(Saved data entries)

• • • • • • •

(* ===== verification/Assoc.v ===== *)
(** Sorted lists of keys with values.

    The keys of a search tree from left to right, with their values, are such a list.
    A tree holds the finite map [list_to_map] of it; this file has what the insertion
    and the removal of a key do to the list and to the map, and the binary search
    that the trees use in a node. *)
From stdpp Require Import sorting.
From S2P Require Import Prelude.

Ltac app_norm := repeat (progress (rewrite <-?app_assoc; simpl)).

(** ** Sorted association lists *)

Section Assoc.
  Context {V : Type}.
  Implicit Types (l : list (Z * V)) (k : Z) (v : V).

Abbreviation to_map l := (list_to_map l : gmap Z V).

Definition ksorted l : Prop := StronglySorted Z.lt l.*1.

Definition below k l : Prop := ∀ k', k' ∈ l.*1 → k' < k.
Definition above k l : Prop := ∀ k', k' ∈ l.*1 → k < k'.

Lemma ksorted_nil : ksorted [].
Proof. constructor. Qed.

Lemma below_app k l1 l2 : below k (l1 ++ l2) ↔ below k l1 ∧ below k l2.
Proof. unfold below. rewrite fmap_app. set_solver. Qed.

Lemma above_app k l1 l2 : above k (l1 ++ l2) ↔ above k l1 ∧ above k l2.
Proof. unfold above. rewrite fmap_app. set_solver. Qed.

Lemma below_cons k k' v l : below k ((k', v) :: l) ↔ k' < k ∧ below k l.
Proof. unfold below. simpl. set_solver. Qed.

Lemma above_cons k k' v l : above k ((k', v) :: l) ↔ k < k' ∧ above k l.
Proof. unfold above. simpl. set_solver. Qed.

Lemma below_nil k : below k [].
Proof. unfold below. simpl. set_solver. Qed.

Lemma above_nil k : above k [].
Proof. unfold above. simpl. set_solver. Qed.

Lemma below_le k k' l : below k l → k ≤ k' → below k' l.
Proof. intros Hb Hle x Hx. specialize (Hb x Hx). lia. Qed.

Lemma above_le k k' l : above k l → k' ≤ k → above k' l.
Proof. intros Hb Hle x Hx. specialize (Hb x Hx). lia. Qed.

Lemma ksorted_cons k v l : ksorted ((k, v) :: l) ↔ above k l ∧ ksorted l.
Proof.
  unfold ksorted, above. simpl. split.
  - intros H. apply StronglySorted_inv in H as [Hs Hf]. rewrite Forall_forall in Hf. done.
  - intros [Ha Hs]. constructor; [done|]. by apply Forall_forall.
Qed.

Lemma ksorted_app l1 l2 :
  ksorted (l1 ++ l2) ↔ ksorted l1 ∧ ksorted l2 ∧ (∀ k1 k2, k1 ∈ l1.*1 → k2 ∈ l2.*1 → k1 < k2).
Proof.
  induction l1 as [|[k v] l1 IH]; simpl.
  - split; [intros Hs; split_and!; [apply ksorted_nil|done|set_solver]|tauto].
  - rewrite !ksorted_cons, IH, above_app. unfold above. split.
    + intros ((Ha1 & Ha2) & H1 & H2 & H12). split_and!; [done..|]. set_solver.
    + intros ((Ha & H1) & H2 & H12). split_and!; set_solver.
Qed.

Lemma ksorted_middle l1 k v l2 :
  ksorted (l1 ++ (k, v) :: l2) ↔ ksorted l1 ∧ ksorted l2 ∧ below k l1 ∧ above k l2.
Proof.
  rewrite ksorted_app, ksorted_cons. simpl. split.
  - intros (H1 & (H2 & H3) & H12). split_and!; [done..| |done]. intros x Hx. apply H12; [done|left].
  - intros (H1 & H2 & H3 & H4). split_and!; [done..|]. intros k1 k2 Hk1 Hk2.
    specialize (H3 k1 Hk1). apply elem_of_cons in Hk2 as [->|Hk2]; [done|]. specialize (H4 k2 Hk2). lia.
Qed.

(** A key between two parts can be put there, and taken away. *)
Lemma ksorted_insert l1 k v l2 :
  ksorted (l1 ++ l2) → below k l1 → above k l2 → ksorted (l1 ++ (k, v) :: l2).
Proof. rewrite ksorted_middle, ksorted_app. tauto. Qed.

Lemma ksorted_remove l1 x l2 : ksorted (l1 ++ x :: l2) → ksorted (l1 ++ l2).
Proof.
  destruct x as [k v]. rewrite ksorted_middle, ksorted_app. intros (H1 & H2 & H3 & H4). split_and!; [done..|].
  intros k1 k2 Hk1 Hk2. specialize (H3 k1 Hk1). specialize (H4 k2 Hk2). lia.
Qed.

Lemma ksorted_nodup l : ksorted l → NoDup l.*1.
Proof.
  induction l as [|[k v] l IH]; simpl; [constructor|]. rewrite ksorted_cons. intros [Ha Hs].
  constructor; [|by apply IH]. intros Hin. specialize (Ha k Hin). lia.
Qed.

(** The greatest key is last, the smallest first. *)
Lemma above_last l1 k v l2 l v' : above k l2 → l1 ++ (k, v) :: l2 = l ++ [(k, v')] → l2 = [].
Proof.
  destruct l2 as [|x l2 _] using rev_ind; [done|]. intros Ha Heq. exfalso.
  rewrite app_comm_cons, app_assoc in Heq. apply app_inj_tail in Heq as [_ ->].
  rewrite above_app, above_cons in Ha. lia.
Qed.

Lemma below_first l1 k v l2 l v' : below k l1 → l1 ++ (k, v) :: l2 = (k, v') :: l → l1 = [].
Proof. destruct l1 as [|[k1 v1] l1]; [done|]. rewrite below_cons. intros [? _] [= -> _ _]. lia. Qed.

(** ** The map of a list *)

Lemma to_map_absent l1 k l2 : below k l1 → above k l2 → to_map (l1 ++ l2) !! k = None.
Proof.
  intros Hb Ha. apply not_elem_of_list_to_map_1. rewrite fmap_app, elem_of_app.
  intros [Hk|Hk]; [specialize (Hb k Hk)|specialize (Ha k Hk)]; lia.
Qed.

Lemma to_map_insert l1 k v l2 : below k l1 → to_map (l1 ++ (k, v) :: l2) = <[k := v]> (to_map (l1 ++ l2)).
Proof.
  induction l1 as [|[k' v'] l1 IH]; simpl; [done|]. rewrite below_cons. intros [Hk Hb].
  rewrite IH by done. rewrite insert_insert_ne by lia. done.
Qed.

Lemma to_map_found l1 k v l2 : below k l1 → to_map (l1 ++ (k, v) :: l2) !! k = Some v.
Proof. intros Hb. rewrite to_map_insert by done. apply lookup_insert_eq. Qed.

Lemma to_map_remove l1 k v l2 : ksorted (l1 ++ (k, v) :: l2) →
  to_map (l1 ++ l2) = delete k (to_map (l1 ++ (k, v) :: l2)).
Proof.
  rewrite ksorted_middle. intros (_ & _ & Hb & Ha). rewrite to_map_insert by done.
  rewrite delete_insert_id; [done|by apply to_map_absent].
Qed.

(** A key that is not outside of the middle. *)
Lemma to_map_child l1 l2 l3 k : below k l1 → above k l3 → to_map (l1 ++ l2 ++ l3) !! k = to_map l2 !! k.
Proof.
  intros Hb Ha. rewrite !list_to_map_app.
  assert (to_map l1 !! k = None) as H1 by (apply not_elem_of_list_to_map_1; intros Hk; specialize (Hb k Hk); lia).
  assert (to_map l3 !! k = None) as H3 by (apply not_elem_of_list_to_map_1; intros Hk; specialize (Ha k Hk); lia).
  by rewrite lookup_union_r, lookup_union_l.
Qed.

(** Another value for the same key. *)
Lemma to_map_replace l1 k v v' l2 : below k l1 →
  to_map (l1 ++ (k, v') :: l2) = <[k := v']> (to_map (l1 ++ (k, v) :: l2)).
Proof. intros Hb. by rewrite !to_map_insert, insert_insert_eq. Qed.

Lemma ksorted_keys l l' : l.*1 = l'.*1 → ksorted l → ksorted l'.
Proof. unfold ksorted. by intros ->. Qed.

Lemma to_map_dom l : dom (to_map l) = list_to_set l.*1.
Proof. apply dom_list_to_map_L. Qed.

End Assoc.

Abbreviation to_map l := (list_to_map l : gmap Z _).

(** ** Insertion of an absent key *)

Definition inserted {V : Type} (k : Z) (v : V) (m : gmap Z V) : gmap Z V :=
  if m !! k is Some _ then m else <[k := v]> m.

(** ** Binary search

    [while (r - l > 1) { m = (l + r) >> 1; if (rep[m] < key) l = m; else r = m; }
    return r]: the interval halves, so its length is enough fuel. *)

Fixpoint bsearch_n (fuel : nat) (rep : list Z) (key l r : Z) : Z :=
  match fuel with
  | O => r
  | S fuel =>
      if 1 <? r - l then
        let m := Z.shiftr (l + r) 1 in
        if rep.[m] <? key then bsearch_n fuel rep key m r else bsearch_n fuel rep key l m
      else r
  end.

Definition bsearch (rep : list Z) (key l r : Z) : Z := bsearch_n (Z.to_nat (r - l)) rep key l r.

(** [r] is the first index with a key that is not smaller. *)
Definition first_ge (rep : list Z) (key size r : Z) : Prop :=
  0 ≤ r ≤ size ∧ (∀ i, 0 ≤ i < r → rep.[i] < key) ∧ (∀ i, r ≤ i < size → key ≤ rep.[i]).

Lemma bsearch_correct rep key size l r :
  (∀ i j, 0 ≤ i ≤ j → j < size → rep.[i] ≤ rep.[j]) → -1 ≤ l < r → r ≤ size →
  (∀ i, 0 ≤ i ≤ l → rep.[i] < key) → (∀ i, r ≤ i < size → key ≤ rep.[i]) →
  first_ge rep key size (bsearch rep key l r).
Proof.
  intros Hmono. unfold bsearch. assert (Z.to_nat (r - l) ≤ Z.to_nat (r - l))%nat as Hfuel by lia.
  revert Hfuel. generalize (Z.to_nat (r - l)) at 2 3 as n. intros n. revert l r.
  induction n as [|n IH]; intros l r Hn Hlr Hr Hlo Hhi; simpl.
  - lia.
  - destruct (Z.ltb_spec 1 (r - l)).
    + rewrite Z.shiftr_div_pow2 by lia. change (2 ^ 1) with 2.
      pose proof (Z.div_mod (l + r) 2 ltac:(lia)). pose proof (Z.mod_pos_bound (l + r) 2 ltac:(lia)).
      set (m := (l + r) / 2) in *. destruct (Z.ltb_spec (rep.[m]) key).
      * apply IH; [lia..| |done]. intros i Hi. pose proof (Hmono i m). lia.
      * apply IH; [lia..|done|]. intros i Hi. pose proof (Hmono m i). lia.
    + split; [lia|]. split; [|done]. intros i Hi. apply Hlo. lia.
Qed.
Lemma kids_cons R lo kvs c cs l ls hi :
  kids R lo kvs (c :: cs) (l :: ls) hi ↔ R c lo (first_key kvs hi) l ∧ kids_post R kvs cs ls hi.
Proof.
  destruct kvs as [|[k vd] kvs]; simpl.
  - split; [intros (? & ? & [= -> ->] & [= -> ->] & ?); done|]. intros (HR & -> & ->). by exists c, l.
  - split; [by intros (? & ? & ? & ? & [= -> ->] & [= -> ->] & ?)|]. intros [HR Hk]. by exists c, cs, l, ls.
Qed.

Lemma kids_app R lo kvs1 kvs2 cs ls hi : kids R lo (kvs1 ++ kvs2) cs ls hi ↔
  ∃ cs1 cs2 ls1 ls2, cs = cs1 ++ cs2 ∧ ls = ls1 ++ ls2 ∧ kids_pre R lo kvs1 cs1 ls1 ∧
    kids R (last_key lo kvs1) kvs2 cs2 ls2 hi.
Proof.
  revert lo cs ls. induction kvs1 as [|[k vd] kvs1 IH]; intros lo cs ls; simpl.
  - split; [intros Hk; by exists [], cs, [], ls|]. by intros ([|] & ? & [|] & ? & -> & -> & ? & ?).
  - split.
    + intros (c & cs' & l & ls' & -> & -> & HR & Hk). apply IH in Hk as (cs1 & cs2 & ls1 & ls2 & -> & -> & Hp & Hk).
      by exists (c :: cs1), cs2, (l :: ls1), ls2.
    + intros ([|c cs1] & cs2 & [|l ls1] & ls2 & -> & -> & Hp & Hk); try done. destruct Hp as [HR Hp].
      exists c, (cs1 ++ cs2), l, (ls1 ++ ls2). split; [done|]. split; [done|]. split; [done|]. apply IH. by exists cs1, cs2, ls1, ls2.
Qed.

Lemma kids_pre_len R lo kvs cs ls : kids_pre R lo kvs cs ls → len cs = len kvs ∧ len ls = len kvs.
Proof.
  revert lo cs ls. induction kvs as [|[k vd] kvs IH]; intros lo [|c cs] [|l ls]; try done. simpl.
  intros [_ Hp]. apply IH in Hp. rewrite !len_cons. lia.
Qed.

Lemma kids_post_len R kvs cs ls hi : kids_post R kvs cs ls hi → len cs = len kvs ∧ len ls = len kvs.
Proof.
  destruct kvs as [|[k vd] kvs]; [by intros [-> ->]|]. simpl.
  revert k vd cs ls. induction kvs as [|[k' vd'] kvs IH]; intros k vd cs ls; simpl; rewrite !len_cons.
  - by intros (c & l & -> & -> & _).
  - intros (c & cs' & l & ls' & -> & -> & _ & Hk). apply (IH k' vd') in Hk. rewrite !len_cons in *. lia.
Qed.

(** The child between [kvs1] and [kvs2], which may be replaced. *)
Lemma kids_focus R lo kvs1 kvs2 cs ls hi : kids R lo (kvs1 ++ kvs2) cs ls hi → ∃ cs1 c cs2 ls1 l ls2,
  cs = cs1 ++ c :: cs2 ∧ ls = ls1 ++ l :: ls2 ∧ kids_pre R lo kvs1 cs1 ls1 ∧
  R c (last_key lo kvs1) (first_key kvs2 hi) l ∧ kids_post R kvs2 cs2 ls2 hi.
Proof.
  intros (cs1 & cs' & ls1 & ls' & -> & -> & Hp & Hk)%kids_app.
  assert (∃ c cs2 l ls2, cs' = c :: cs2 ∧ ls' = l :: ls2) as (c & cs2 & l & ls2 & -> & ->).
  { destruct kvs2 as [|[k vd] kvs2]; simpl in Hk; [destruct Hk as (c & l & -> & -> & _)|destruct Hk as (c & cs2 & l & ls2 & -> & -> & _)]; by repeat eexists. }
  apply kids_cons in Hk as [HR Hk]. by exists cs1, c, cs2, ls1, l, ls2.
Qed.

Lemma kids_plug R lo kvs1 kvs2 cs1 c cs2 ls1 l ls2 hi : kids_pre R lo kvs1 cs1 ls1 →
  R c (last_key lo kvs1) (first_key kvs2 hi) l → kids_post R kvs2 cs2 ls2 hi →
  kids R lo (kvs1 ++ kvs2) (cs1 ++ c :: cs2) (ls1 ++ l :: ls2) hi.
Proof. intros Hp HR Hk. apply kids_app. exists cs1, (c :: cs2), ls1, (l :: ls2). do 3 (split; [done|]). by apply kids_cons. Qed.

Lemma kids_mono R R' lo kvs cs ls hi : (∀ c lo hi l, R c lo hi l → R' c lo hi l) →
  kids R lo kvs cs ls hi → kids R' lo kvs cs ls hi.
Proof.
  intros HR. revert lo cs ls. induction kvs as [|[k vd] kvs IH]; intros lo cs ls; simpl.
  - intros (c & l & -> & -> & H). exists c, l. auto.
  - intros (c & cs' & l & ls' & -> & -> & H & Hk). exists c, cs', l, ls'. auto 6.
Qed.

Lemma kids_pre_mono R R' lo kvs cs ls : (∀ c lo hi l, R c lo hi l → R' c lo hi l) →
  kids_pre R lo kvs cs ls → kids_pre R' lo kvs cs ls.
Proof.
  intros HR. revert lo cs ls. induction kvs as [|[k vd] kvs IH]; intros lo [|c cs] [|l ls]; try done.
  simpl. intros [H Hk]. auto.
Qed.

Lemma kids_post_mono R R' kvs cs ls hi : (∀ c lo hi l, R c lo hi l → R' c lo hi l) →
  kids_post R kvs cs ls hi → kids_post R' kvs cs ls hi.
Proof. intros HR. destruct kvs as [|[k vd] kvs]; [done|]. by apply kids_mono. Qed.

(** The bounds are the keys, whatever the values. *)
Lemma kids_set_value R lo kvs1 k vd vd' kvs2 cs ls hi :
  kids R lo (kvs1 ++ (k, vd) :: kvs2) cs ls hi → kids R lo (kvs1 ++ (k, vd') :: kvs2) cs ls hi.
Proof.
  rewrite !kids_app. intros (cs1 & cs2 & ls1 & ls2 & -> & -> & Hp & Hk). by exists cs1, cs2, ls1, ls2.
Qed.

Lemma kids_len R lo kvs cs ls hi : kids R lo kvs cs ls hi → len ls = len kvs + 1 ∧ len cs = len kvs + 1.
Proof.
  rewrite <-(app_nil_r kvs). intros (cs1 & c & cs2 & ls1 & l & ls2 & -> & -> & Hp & _ & Hq)%kids_focus.
  apply kids_pre_len in Hp as [Hc1 Hl1]. destruct Hq as [-> ->]. rewrite app_nil_r. arr_len. lia.
Qed.

Lemma kids_lookup R lo kvs1 kvs2 cs ls hi : kids R lo (kvs1 ++ kvs2) cs ls hi → ∃ cs1 c cs2 ls1 l ls2 lo' hi',
  cs = cs1 ++ c :: cs2 ∧ ls = ls1 ++ l :: ls2 ∧ len cs1 = len kvs1 ∧ len ls1 = len kvs1 ∧ R c lo' hi' l.
Proof.
  intros (cs1 & c & cs2 & ls1 & l & ls2 & -> & -> & Hp & HR & _)%kids_focus. apply kids_pre_len in Hp as [? ?].
  by exists cs1, c, cs2, ls1, l, ls2, (last_key lo kvs1), (first_key kvs2 hi).
Qed.

Lemma kids_pre_snoc R lo kvs cs ls k vd c l : kids_pre R lo kvs cs ls → R c (last_key lo kvs) k l →
  kids_pre R lo (kvs ++ [(k, vd)]) (cs ++ [c]) (ls ++ [l]).
Proof.
  revert lo cs ls. induction kvs as [|[k' vd'] kvs IH]; intros lo [|c' cs] [|l' ls]; try done.
  simpl. intros [HR Hp] Hc. split; [done|]. by apply IH.
Qed.

Lemma last_key_snoc lo kvs k vd : last_key lo (kvs ++ [(k, vd)]) = k.
Proof. revert lo. induction kvs as [|[k' vd'] kvs IH]; intros lo; simpl; [done|apply IH]. Qed.

Lemma weave_kids_null kvs : weave (replicate (S (length kvs)) []) kvs = kvs.
Proof. apply weave_leaf; [unfold len; rewrite length_replicate; lia|by apply Forall_replicate]. Qed.

Lemma ksorted_heads ls kvs s : len ls = len kvs → ksorted (heads ls kvs ++ s) → ksorted kvs.
Proof.
  intros Hl Hs. apply (ksorted_weave (ls ++ [s])); [arr_len; lia|]. rewrite <-(app_nil_r kvs), weave_focus by done.
  unfold tails. simpl. by rewrite app_nil_r.
Qed.

(** ** Keys inside of bounds *)

(** The keys are inside of the bounds. *)
Definition in_range (lo hi : Z) l : Prop := ∀ k, k ∈ l.*1 → lo ≤ k < hi.

Lemma in_range_app lo hi l1 l2 : in_range lo hi (l1 ++ l2) ↔ in_range lo hi l1 ∧ in_range lo hi l2.
Proof. unfold in_range. rewrite fmap_app. set_solver. Qed.

Lemma in_range_split lo hi l1 k vd l2 : ksorted (l1 ++ (k, vd) :: l2) → in_range lo hi (l1 ++ (k, vd) :: l2) →
  lo ≤ k < hi ∧ in_range lo k l1 ∧ in_range k hi l2.
Proof.
  intros (_ & _ & Hb & Ha)%ksorted_middle [H1 H2]%in_range_app.
  split; [apply H2; set_solver|]. split; intros k' Hk'.
  - specialize (Hb k' Hk'). specialize (H1 k' Hk'). lia.
  - specialize (Ha k' Hk'). assert (lo ≤ k' < hi) by (apply H2; set_solver). lia.
Qed.

(** The keys after those of a node. *)
Lemma in_range_last (lo hi : Z) ls kvs l : len ls = len kvs → ksorted (heads ls kvs ++ l) → in_range lo hi (heads ls kvs ++ l) →
  in_range (last_key lo kvs) hi l.
Proof.
  intros Hl (_ & _ & Hlt)%ksorted_app [_ Hin]%in_range_app x Hx. specialize (Hin x Hx). split; [|lia].
  destruct kvs as [|[k d] ka _] using rev_ind; [simpl; lia|]. rewrite last_key_snoc.
  destruct (heads_last _ _ _ Hl) as [l1 Hh]. apply Z.lt_le_incl, Hlt; [|done]. rewrite Hh, fmap_app. set_solver.
Qed.

(** The bounds of a child. *)
Lemma in_range_child lo hi ls1 kvs1 l kvs2 ls2 : len ls1 = len kvs1 → len ls2 = len kvs2 →
  ksorted (heads ls1 kvs1 ++ l ++ tails kvs2 ls2) → in_range lo hi (heads ls1 kvs1 ++ l ++ tails kvs2 ls2) →
  in_range (last_key lo kvs1) (first_key kvs2 hi) l.
Proof.
  intros H1 H2 (_ & (_ & _ & Hlt)%ksorted_app & Hhl)%ksorted_app [_ [Hl _]%in_range_app]%in_range_app x Hx.
  specialize (Hl x Hx). split.
  - destruct kvs1 as [|[k' vd] ka _] using rev_ind; [simpl; lia|]. rewrite last_key_snoc.
    destruct (heads_last _ _ _ H1) as [l1 Hh]. apply Z.lt_le_incl, Hhl; [rewrite Hh|]; rewrite fmap_app; set_solver.
  - destruct kvs2 as [|[k' vd] kb]; [simpl; lia|]. simpl.
    destruct (tails_first _ _ _ H2) as [l2 Ht]. apply Hlt; [done|]. rewrite Ht. set_solver.
Qed.

Lemma last_key_ge (lo hi : Z) ls kvs l : len ls = len kvs → in_range lo hi (heads ls kvs ++ l) → lo ≤ last_key lo kvs.
Proof.
  intros H1 [Hh _]%in_range_app. destruct kvs as [|[k vd] ka _] using rev_ind; [done|]. rewrite last_key_snoc.
  destruct (heads_last _ _ _ H1) as [l1 Heq]. apply (Hh k). rewrite Heq, fmap_app. set_solver.
Qed.

(** The bounds of a child are within those of its parent. *)
Lemma child_within lo hi ls1 kvs1 l kvs2 ls2 : len ls1 = len kvs1 → len ls2 = len kvs2 →
  in_range lo hi (heads ls1 kvs1 ++ l ++ tails kvs2 ls2) → lo ≤ last_key lo kvs1 ∧ first_key kvs2 hi ≤ hi.
Proof.
  intros H1 H2 Hin. split; [by eapply last_key_ge|]. apply in_range_app in Hin as [_ [_ Ht]%in_range_app].
  - destruct kvs2 as [|[k vd] kb]; [done|]. simpl. destruct (tails_first _ _ _ H2) as [l2 Heq].
    apply Z.lt_le_incl, (Ht k). rewrite Heq. set_solver.
Qed.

• • • • • • •

Directions for this task:
The entries above hold a line with "rewrite delete_insert_id; [done|by" and a later line with "assert (to_map l1". Write out exactly those lines and all lines between, nothing more.

Solution to this task:
  rewrite delete_insert_id; [done|by apply to_map_absent].
Qed.

(** A key that is not outside of the middle. *)
Lemma to_map_child l1 l2 l3 k : below k l1 → above k l3 → to_map (l1 ++ l2 ++ l3) !! k = to_map l2 !! k.
Proof.
  intros Hb Ha. rewrite !list_to_map_app.
  assert (to_map l1 !! k = None) as H1 by (apply not_elem_of_list_to_map_1; intros Hk; specialize (Hb k Hk); lia).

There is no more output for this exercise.